Start of SOURCE MATERIAL
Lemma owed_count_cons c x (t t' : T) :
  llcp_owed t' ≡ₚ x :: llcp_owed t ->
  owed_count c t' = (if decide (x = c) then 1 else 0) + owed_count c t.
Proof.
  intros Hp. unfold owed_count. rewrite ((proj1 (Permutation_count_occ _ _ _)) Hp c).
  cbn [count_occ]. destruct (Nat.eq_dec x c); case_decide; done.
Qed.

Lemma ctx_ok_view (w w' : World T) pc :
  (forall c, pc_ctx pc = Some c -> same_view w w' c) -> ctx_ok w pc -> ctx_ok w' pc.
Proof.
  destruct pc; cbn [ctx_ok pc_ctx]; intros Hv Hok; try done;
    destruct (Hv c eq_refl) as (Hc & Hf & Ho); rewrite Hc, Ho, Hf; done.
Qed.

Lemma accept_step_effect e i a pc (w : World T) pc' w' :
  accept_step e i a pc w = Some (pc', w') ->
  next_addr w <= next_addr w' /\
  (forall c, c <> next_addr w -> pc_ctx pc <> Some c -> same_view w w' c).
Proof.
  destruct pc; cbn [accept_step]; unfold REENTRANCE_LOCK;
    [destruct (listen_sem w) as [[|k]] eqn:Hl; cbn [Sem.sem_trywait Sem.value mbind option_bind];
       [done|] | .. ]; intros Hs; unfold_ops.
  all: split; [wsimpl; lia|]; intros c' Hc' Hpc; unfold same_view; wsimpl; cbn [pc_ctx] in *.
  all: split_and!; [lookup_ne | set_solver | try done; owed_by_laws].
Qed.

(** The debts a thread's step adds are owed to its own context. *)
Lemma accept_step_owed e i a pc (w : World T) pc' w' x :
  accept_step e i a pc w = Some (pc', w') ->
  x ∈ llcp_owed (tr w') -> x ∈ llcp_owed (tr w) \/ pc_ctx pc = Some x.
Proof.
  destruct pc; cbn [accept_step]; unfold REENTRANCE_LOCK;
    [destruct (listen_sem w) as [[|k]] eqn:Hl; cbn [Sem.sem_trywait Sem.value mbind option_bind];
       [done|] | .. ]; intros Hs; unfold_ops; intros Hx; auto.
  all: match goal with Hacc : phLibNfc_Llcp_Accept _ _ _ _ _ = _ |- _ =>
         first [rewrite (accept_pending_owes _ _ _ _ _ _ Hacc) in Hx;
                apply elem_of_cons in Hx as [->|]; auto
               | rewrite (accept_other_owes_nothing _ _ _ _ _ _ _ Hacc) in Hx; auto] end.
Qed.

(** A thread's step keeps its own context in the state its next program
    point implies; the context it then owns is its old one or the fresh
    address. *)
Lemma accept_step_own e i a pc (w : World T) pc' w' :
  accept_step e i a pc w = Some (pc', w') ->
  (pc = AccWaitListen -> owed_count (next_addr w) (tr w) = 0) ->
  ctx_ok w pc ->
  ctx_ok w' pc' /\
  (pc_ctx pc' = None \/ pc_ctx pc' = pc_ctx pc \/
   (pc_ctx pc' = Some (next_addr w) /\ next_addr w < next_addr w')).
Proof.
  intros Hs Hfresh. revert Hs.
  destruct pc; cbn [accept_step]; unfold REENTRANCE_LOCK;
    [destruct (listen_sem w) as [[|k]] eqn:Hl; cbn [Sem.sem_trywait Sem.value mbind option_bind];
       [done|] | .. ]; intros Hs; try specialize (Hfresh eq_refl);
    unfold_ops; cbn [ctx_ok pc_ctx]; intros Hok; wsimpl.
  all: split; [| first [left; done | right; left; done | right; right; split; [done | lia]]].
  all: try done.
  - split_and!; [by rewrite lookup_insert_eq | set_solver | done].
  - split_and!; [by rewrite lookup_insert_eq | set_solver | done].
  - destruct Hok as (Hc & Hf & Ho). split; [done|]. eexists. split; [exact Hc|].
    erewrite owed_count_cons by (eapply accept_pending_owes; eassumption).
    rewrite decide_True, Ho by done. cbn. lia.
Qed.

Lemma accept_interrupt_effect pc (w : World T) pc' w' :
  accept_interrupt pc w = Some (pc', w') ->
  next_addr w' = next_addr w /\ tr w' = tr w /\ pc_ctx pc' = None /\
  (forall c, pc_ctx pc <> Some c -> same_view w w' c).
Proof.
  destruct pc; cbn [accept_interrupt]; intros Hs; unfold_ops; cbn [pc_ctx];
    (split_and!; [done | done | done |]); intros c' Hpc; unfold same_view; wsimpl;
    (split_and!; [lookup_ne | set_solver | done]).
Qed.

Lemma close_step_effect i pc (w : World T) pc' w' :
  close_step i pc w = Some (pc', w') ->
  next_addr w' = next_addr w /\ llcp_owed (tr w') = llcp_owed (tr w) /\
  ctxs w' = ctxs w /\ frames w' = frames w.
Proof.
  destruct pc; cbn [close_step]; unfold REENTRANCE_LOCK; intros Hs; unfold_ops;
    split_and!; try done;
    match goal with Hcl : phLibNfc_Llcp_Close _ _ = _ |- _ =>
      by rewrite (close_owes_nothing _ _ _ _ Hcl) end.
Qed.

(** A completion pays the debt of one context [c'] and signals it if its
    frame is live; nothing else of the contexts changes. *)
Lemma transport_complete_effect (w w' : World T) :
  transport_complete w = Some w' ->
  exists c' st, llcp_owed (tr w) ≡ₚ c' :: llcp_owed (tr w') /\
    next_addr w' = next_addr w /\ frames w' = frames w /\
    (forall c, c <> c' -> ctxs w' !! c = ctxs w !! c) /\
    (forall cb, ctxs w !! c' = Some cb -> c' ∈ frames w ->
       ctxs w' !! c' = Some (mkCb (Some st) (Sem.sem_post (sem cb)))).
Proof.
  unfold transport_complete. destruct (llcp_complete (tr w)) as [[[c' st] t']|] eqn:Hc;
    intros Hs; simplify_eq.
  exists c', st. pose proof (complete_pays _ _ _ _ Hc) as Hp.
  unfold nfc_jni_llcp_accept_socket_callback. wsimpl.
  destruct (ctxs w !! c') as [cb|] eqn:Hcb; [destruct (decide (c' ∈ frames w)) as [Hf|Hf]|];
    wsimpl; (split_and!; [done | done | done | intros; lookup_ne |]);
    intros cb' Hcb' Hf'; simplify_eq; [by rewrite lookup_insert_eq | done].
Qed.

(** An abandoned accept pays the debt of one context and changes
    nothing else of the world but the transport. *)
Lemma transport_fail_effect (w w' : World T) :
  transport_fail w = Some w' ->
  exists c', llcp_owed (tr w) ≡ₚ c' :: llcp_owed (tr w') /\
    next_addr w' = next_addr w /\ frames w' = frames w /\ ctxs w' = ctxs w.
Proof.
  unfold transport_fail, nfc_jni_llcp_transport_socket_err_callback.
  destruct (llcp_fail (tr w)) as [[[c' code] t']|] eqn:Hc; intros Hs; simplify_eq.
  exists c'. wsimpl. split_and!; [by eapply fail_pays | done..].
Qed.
End of SOURCE MATERIAL
## WHAT NEEDS TO BE DONE
Nothing should appear in the answer except the lines from the one containing "transport_fail w = Some w' ->" to the end of the data above, reproduced exactly.

## RESPONSE TO THIS EXERCISE
  transport_fail w = Some w' ->
  exists c', llcp_owed (tr w) ≡ₚ c' :: llcp_owed (tr w') /\
    next_addr w' = next_addr w /\ frames w' = frames w /\ ctxs w' = ctxs w.
Proof.
  unfold transport_fail, nfc_jni_llcp_transport_socket_err_callback.
  destruct (llcp_fail (tr w)) as [[[c' code] t']|] eqn:Hc; intros Hs; simplify_eq.
  exists c'. wsimpl. split_and!; [by eapply fail_pays | done..].
Qed.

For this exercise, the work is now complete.